Lemma published_lookup_all entries k :
  gRequestAmount (published entries) !! k = grossQuantity <$> observed k entries
  /\ gRequestCostGross (published entries) !! k = grossAmount <$> observed k entries
  /\ gRequestCostDiscount (published entries) !! k = discountAmount <$> observed k entries.
Proof.
  induction entries as [|e entries IH] using rev_ind.
  - by cbn.
  - destruct IH as (IH1 & IH2 & IH3).
    rewrite published_snoc, observed_snoc. cbn.
    rewrite !lookup_insert.
    destruct (decide (labelValues (labels e) = k)); auto.
Qed.

End PublishedFacts.

(** ** The snapshot, item by item *)

Section SnapshotFacts.

Context {float64 : Type}.
Implicit Types (outcomes : list (string * (UsageResponse float64 + error)))
  (items : list (string * UsageItem float64)).






End SnapshotFacts.




(** The run behind the example: B answers 500, the cycle succeeds and
    the gauges hold the items of A and C only. *)
Lemma collect_usage_of_B_fails :
  (fun r => (fst r,
             map_to_list (gRequestAmount (gauges (snd r))),
             map_to_list (gRequestCostGross (gauges (snd r))),
             map_to_list (gRequestCostDiscount (gauges (snd r)))))
    <$> @collect Z Scenario.usageOfBFails Scenario.seatsDecoder Scenario.usageDecoder
          5 "acme" Scenario.state0
  = Some (None,
          [("C", "copilot_premium_request", "o3", "acme", 1);
           ("C", "copilot_premium_request", "gpt-5", "acme", 3);
           ("A", "copilot_premium_request", "gpt-5", "acme", 12)]%string,
          [("C", "copilot_premium_request", "o3", "acme", 4);
           ("C", "copilot_premium_request", "gpt-5", "acme", 12);
           ("A", "copilot_premium_request", "gpt-5", "acme", 48)]%string,
          [("C", "copilot_premium_request", "o3", "acme", 4);
           ("C", "copilot_premium_request", "gpt-5", "acme", 0);
           ("A", "copilot_premium_request", "gpt-5", "acme", 48)]%string).
Proof. vm_compute. reflexivity. Qed.

(** C9. When listing the seats fails, for whatever reason, [collect]
    returns that failure wrapped and has not touched the published
    gauges: their state is the one from before the cycle, and the cycle
    has taken no lock and made no [Reset] and no [Set]; all it did was
    send requests, sleep and log. *)
Theorem collect_seat_listing_fails {float64} (decS : Unmarshal SeatsResponse)
    (decU : Unmarshal (UsageResponse float64)) (env : Env) (fuel : nat)
    (enterprise : string) (s : State float64) (err : error) (s1 : State float64) :
  ListCopilotSeats env fuel enterprise s = Some (inr err, s1) ->
  collect env fuel enterprise s = Some (Some (ErrListingSeats err), s1)
  /\ gauges s1 = gauges s
  /\ gaugeOpsOf (trace s1) = gaugeOpsOf (trace s)
  /\ exists evs, trace s1 = trace s ++ evs /\ Forall ioEvent evs.
Proof.
  intros Hlist.
  pose proof (ListCopilotSeats_extends env _ _ _ _ _ Hlist) as Hext.
  split; [|split; [apply Hext | split; [by apply gaugeOpsOf_extends | apply Hext]]].
  unfold collect, bind. by rewrite Hlist.
Qed.

Lemma collect_seat_listing_fails_witness :
  fst <$> @ListCopilotSeats Z Scenario.always429 Scenario.seatsDecoder 5 "acme"
            Scenario.state0
  = Some (inr (ErrListingSeatsPage 1 (ErrSecondaryRateLimited Scenario.url1 3)))
  /\ exists s',
       @collect Z Scenario.always429 Scenario.seatsDecoder Scenario.usageDecoder
                5 "acme" Scenario.state0
       = Some (Some (ErrListingSeats
                       (ErrListingSeatsPage 1
                          (ErrSecondaryRateLimited Scenario.url1 3))), s')
       /\ gauges s' = gauges Scenario.state0
       /\ gaugeOpsOf (trace s') = [].
Proof.
  assert (Hlist : fst <$> @ListCopilotSeats Z Scenario.always429
                            Scenario.seatsDecoder 5 "acme" Scenario.state0
                  = Some (inr (ErrListingSeatsPage 1
                                 (ErrSecondaryRateLimited Scenario.url1 3))))
    by (vm_compute; reflexivity).
  split; [exact Hlist|].
  destruct (@ListCopilotSeats Z Scenario.always429 Scenario.seatsDecoder 5 "acme"
              Scenario.state0) as [[r s1]|] eqn:Hrun; [|discriminate].
  simpl in Hlist. injection Hlist as ->.
  destruct (collect_seat_listing_fails Scenario.seatsDecoder Scenario.usageDecoder
              Scenario.always429 5 "acme" Scenario.state0 _ s1 Hrun)
    as (Hcollect & Hg & Hops & _).
  exists s1. split; [exact Hcollect|]. split; [exact Hg | exact Hops].
Defined.

(** ** Configuration *)

Lemma Load_spec (Process : config.Processor) :
  snd (config.Load Process) = snd (Process config.appConfPrefix config.zero)
  /\ config.WorkerInterval (fst (config.Load Process)) =
       (if config.WorkerInterval (fst (Process config.appConfPrefix config.zero)) =? 0
        then 3600
        else config.WorkerInterval (fst (Process config.appConfPrefix config.zero)))
  /\ config.LogLevel (fst (config.Load Process)) =
       (if String.eqb (config.LogLevel (fst (Process config.appConfPrefix config.zero))) EmptyString
        then "info"%string
        else config.LogLevel (fst (Process config.appConfPrefix config.zero)))
  /\ config.LogDebug (fst (config.Load Process)) =
       config.LogDebug (fst (Process config.appConfPrefix config.zero))
  /\ config.Github (fst (config.Load Process)) =
       config.Github (fst (Process config.appConfPrefix config.zero)).
Proof.
  unfold config.Load.
  destruct (Process config.appConfPrefix config.zero) as [conf err]. simpl.
  destruct (String.eqb (config.LogLevel conf) EmptyString); simpl;
    destruct (config.WorkerInterval conf =? 0); simpl; auto.
Qed.

Ltac env_keys :=
  repeat match goal with
         | |- context [String.append ?a ?b] =>
             let v := eval vm_compute in (String.append a b) in
             change (String.append a b) with v
         end.

(** What the environment model leaves in [WorkerInterval]. *)
Lemma Process_WorkerInterval (environ : envconfig.Environ) :
  config.WorkerInterval (fst (envconfig.Process environ "CPUE" config.zero)) =
  match snd (envconfig.Process environ "CPUE" config.zero),
        environ !! "CPUE_WORKERINTERVAL"%string with
  | None, Some v => default 0 (strconv.ParseInt0 v)
  | _, _ => 0
  end.
Proof.
  unfold envconfig.Process. env_keys.
  destruct (environ !! "CPUE_LOGLEVEL"%string);
    (destruct (environ !! "CPUE_LOGDEBUG"%string) as [b|];
       [destruct (envconfig.ParseBool b)|]; simpl; try reflexivity;
     (destruct (environ !! "CPUE_WORKERINTERVAL"%string) as [v|];
        [destruct (strconv.ParseInt0 v)|]; simpl; try reflexivity;
      destruct (environ !! "CPUE_GITHUB_TOKEN"%string);
      destruct (environ !! "CPUE_GITHUB_ENTERPRISE"%string); reflexivity)).
Qed.

Lemma Process_LogLevel (environ : envconfig.Environ) :
  config.LogLevel (fst (envconfig.Process environ "CPUE" config.zero)) =
  default EmptyString (environ !! "CPUE_LOGLEVEL"%string).
Proof.
  unfold envconfig.Process. env_keys.
  destruct (environ !! "CPUE_LOGLEVEL"%string);
    (destruct (environ !! "CPUE_LOGDEBUG"%string) as [b|];
       [destruct (envconfig.ParseBool b)|]; simpl; try reflexivity;
     (destruct (environ !! "CPUE_WORKERINTERVAL"%string) as [v|];
        [destruct (strconv.ParseInt0 v)|]; simpl; try reflexivity;
      destruct (environ !! "CPUE_GITHUB_TOKEN"%string);
      destruct (environ !! "CPUE_GITHUB_ENTERPRISE"%string); reflexivity)).
Qed.

(** C10. Whatever [envconfig.Process] returns, [Load] returns its error
    unchanged next to a configuration in which a [WorkerInterval] of 0
    has become 3600 and an empty [LogLevel] has become [info]; the
    defaults do not look at the error. Under the environment model, the
    interval is 3600 when the variable is unset and when it is set to
    [0], and when processing fails the caller gets the error together
    with the interval 3600 and, the level being unset, the level
    [info]. *)
Theorem Load_defaults :
  (forall Process : config.Processor,
     snd (config.Load Process) = snd (Process config.appConfPrefix config.zero)
     /\ config.WorkerInterval (fst (config.Load Process)) =
          (if config.WorkerInterval (fst (Process config.appConfPrefix config.zero)) =? 0
           then 3600
           else config.WorkerInterval (fst (Process config.appConfPrefix config.zero)))
     /\ config.LogLevel (fst (config.Load Process)) =
          (if String.eqb (config.LogLevel (fst (Process config.appConfPrefix config.zero))) EmptyString
           then "info"%string
           else config.LogLevel (fst (Process config.appConfPrefix config.zero))))
  /\ (forall environ : envconfig.Environ,
        environ !! "CPUE_WORKERINTERVAL"%string = None ->
        config.WorkerInterval (fst (config.Load (envconfig.Process environ))) = 3600)
  /\ (forall environ : envconfig.Environ,
        environ !! "CPUE_WORKERINTERVAL"%string = Some "0"%string ->
        config.WorkerInterval (fst (config.Load (envconfig.Process environ))) = 3600)
  /\ (forall (environ : envconfig.Environ) (err : error),
        snd (envconfig.Process environ config.appConfPrefix config.zero) = Some err ->
        snd (config.Load (envconfig.Process environ)) = Some err
        /\ config.WorkerInterval (fst (config.Load (envconfig.Process environ))) = 3600
        /\ (environ !! "CPUE_LOGLEVEL"%string = None ->
            config.LogLevel (fst (config.Load (envconfig.Process environ)))
            = "info"%string)).
Proof.
  split; [|split; [|split]].
  - intros Process. destruct (Load_spec Process) as (He & Hw & Hl & _). auto.
  - intros environ Hunset.
    destruct (Load_spec (envconfig.Process environ)) as (_ & -> & _).
    change config.appConfPrefix with "CPUE"%string.
    rewrite Process_WorkerInterval, Hunset.
    by destruct (snd _).
  - intros environ Hzero.
    destruct (Load_spec (envconfig.Process environ)) as (_ & -> & _).
    change config.appConfPrefix with "CPUE"%string.
    rewrite Process_WorkerInterval, Hzero.
    by destruct (snd _).
  - intros environ err Herr.
    destruct (Load_spec (envconfig.Process environ)) as (He & -> & -> & _).
    split; [by rewrite He|].
    change config.appConfPrefix with "CPUE"%string in *.
    rewrite Process_WorkerInterval, Process_LogLevel, Herr.
    split; [reflexivity|]. by intros ->.
Qed.

Lemma Load_defaults_witness :
  (∅ : envconfig.Environ) !! "CPUE_WORKERINTERVAL"%string = None
  /\ config.WorkerInterval (fst (config.Load (envconfig.Process ∅))) = 3600
  /\ ({["CPUE_WORKERINTERVAL"%string := "0"%string]} : envconfig.Environ)
       !! "CPUE_WORKERINTERVAL"%string = Some "0"%string
  /\ config.WorkerInterval
       (fst (config.Load (envconfig.Process {["CPUE_WORKERINTERVAL"%string := "0"%string]})))
     = 3600
  /\ snd (envconfig.Process {["CPUE_WORKERINTERVAL"%string := "hourly"%string]}
            config.appConfPrefix config.zero)
     = Some (envconfig.parseError "CPUE_WORKERINTERVAL")
  /\ snd (config.Load (envconfig.Process {["CPUE_WORKERINTERVAL"%string := "hourly"%string]}))
     = Some (envconfig.parseError "CPUE_WORKERINTERVAL")
  /\ config.WorkerInterval
       (fst (config.Load (envconfig.Process {["CPUE_WORKERINTERVAL"%string := "hourly"%string]})))
     = 3600.
Proof.
  destruct Load_defaults as (_ & Hunset & Hzero & Herr).
  split; [reflexivity|]. split; [apply Hunset; reflexivity|].
  split; [reflexivity|]. split; [apply Hzero; reflexivity|].
  split; [reflexivity|].
  destruct (Herr {["CPUE_WORKERINTERVAL"%string := "hourly"%string]}
              (envconfig.parseError "CPUE_WORKERINTERVAL")) as (He & Hw & _);
    [reflexivity|].
  split; [exact He | exact Hw].
Defined.

(** ** Scrapes against a publication *)

Section ScrapeFacts.

Context {float64 : Type}.
Implicit Types (l : list (Scraper float64)) (sc : Scraper float64)
  (G old new : Gauges float64) (s : System float64).

Lemma reading_insert l : forall i sc sc',
  l !! i = Some sc ->
  (reading (<[i := sc']> l) + (if isReading sc then 1 else 0)
   = reading l + (if isReading sc' then 1 else 0))%nat.
Proof.
  unfold reading.
  induction l as [|x l IH]; intros i sc sc' Hi; [discriminate|].
  destruct i as [|i]; simpl in *.
  - injection Hi as ->. destruct (isReading sc), (isReading sc'); simpl; lia.
  - specialize (IH i sc sc' Hi). destruct (isReading x); simpl; lia.
Qed.

Lemma reading_lookup l i obs :
  l !! i = Some (SReading obs) -> (0 < reading l)%nat.
Proof.
  unfold reading. revert i.
  induction l as [|x l IH]; intros i Hi; [discriminate|].
  destruct i as [|i]; simpl in *.
  - injection Hi as ->. simpl. lia.
  - specialize (IH i Hi). destruct (isReading x); simpl; lia.
Qed.

Lemma reading_replicate n : reading (replicate n (@SIdle float64)) = 0%nat.
Proof. unfold reading. induction n; simpl; auto. Qed.

(** With no scrape in progress, the exposed gauges may change. *)
Lemma scraperOk_quiet old new G G' l :
  reading l = 0%nat ->
  Forall (scraperOk old new G) l -> Forall (scraperOk old new G') l.
Proof.
  unfold reading. induction l as [|x l IH]; intros Hq Hall; [constructor|].
  inversion Hall as [|? ? Hx Hl]; subst.
  destruct x as [|obs|seen]; simpl in Hq; try discriminate;
    (constructor; [exact Hx | by apply IH]).
Qed.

THE TASK
Look through the data above. Find each line with the string "Hcollect" and copy it.

FINISHED TASK
    as (Hcollect & Hg & Hops & _).
  exists s1. split; [exact Hcollect|]. split; [exact Hg | exact Hops].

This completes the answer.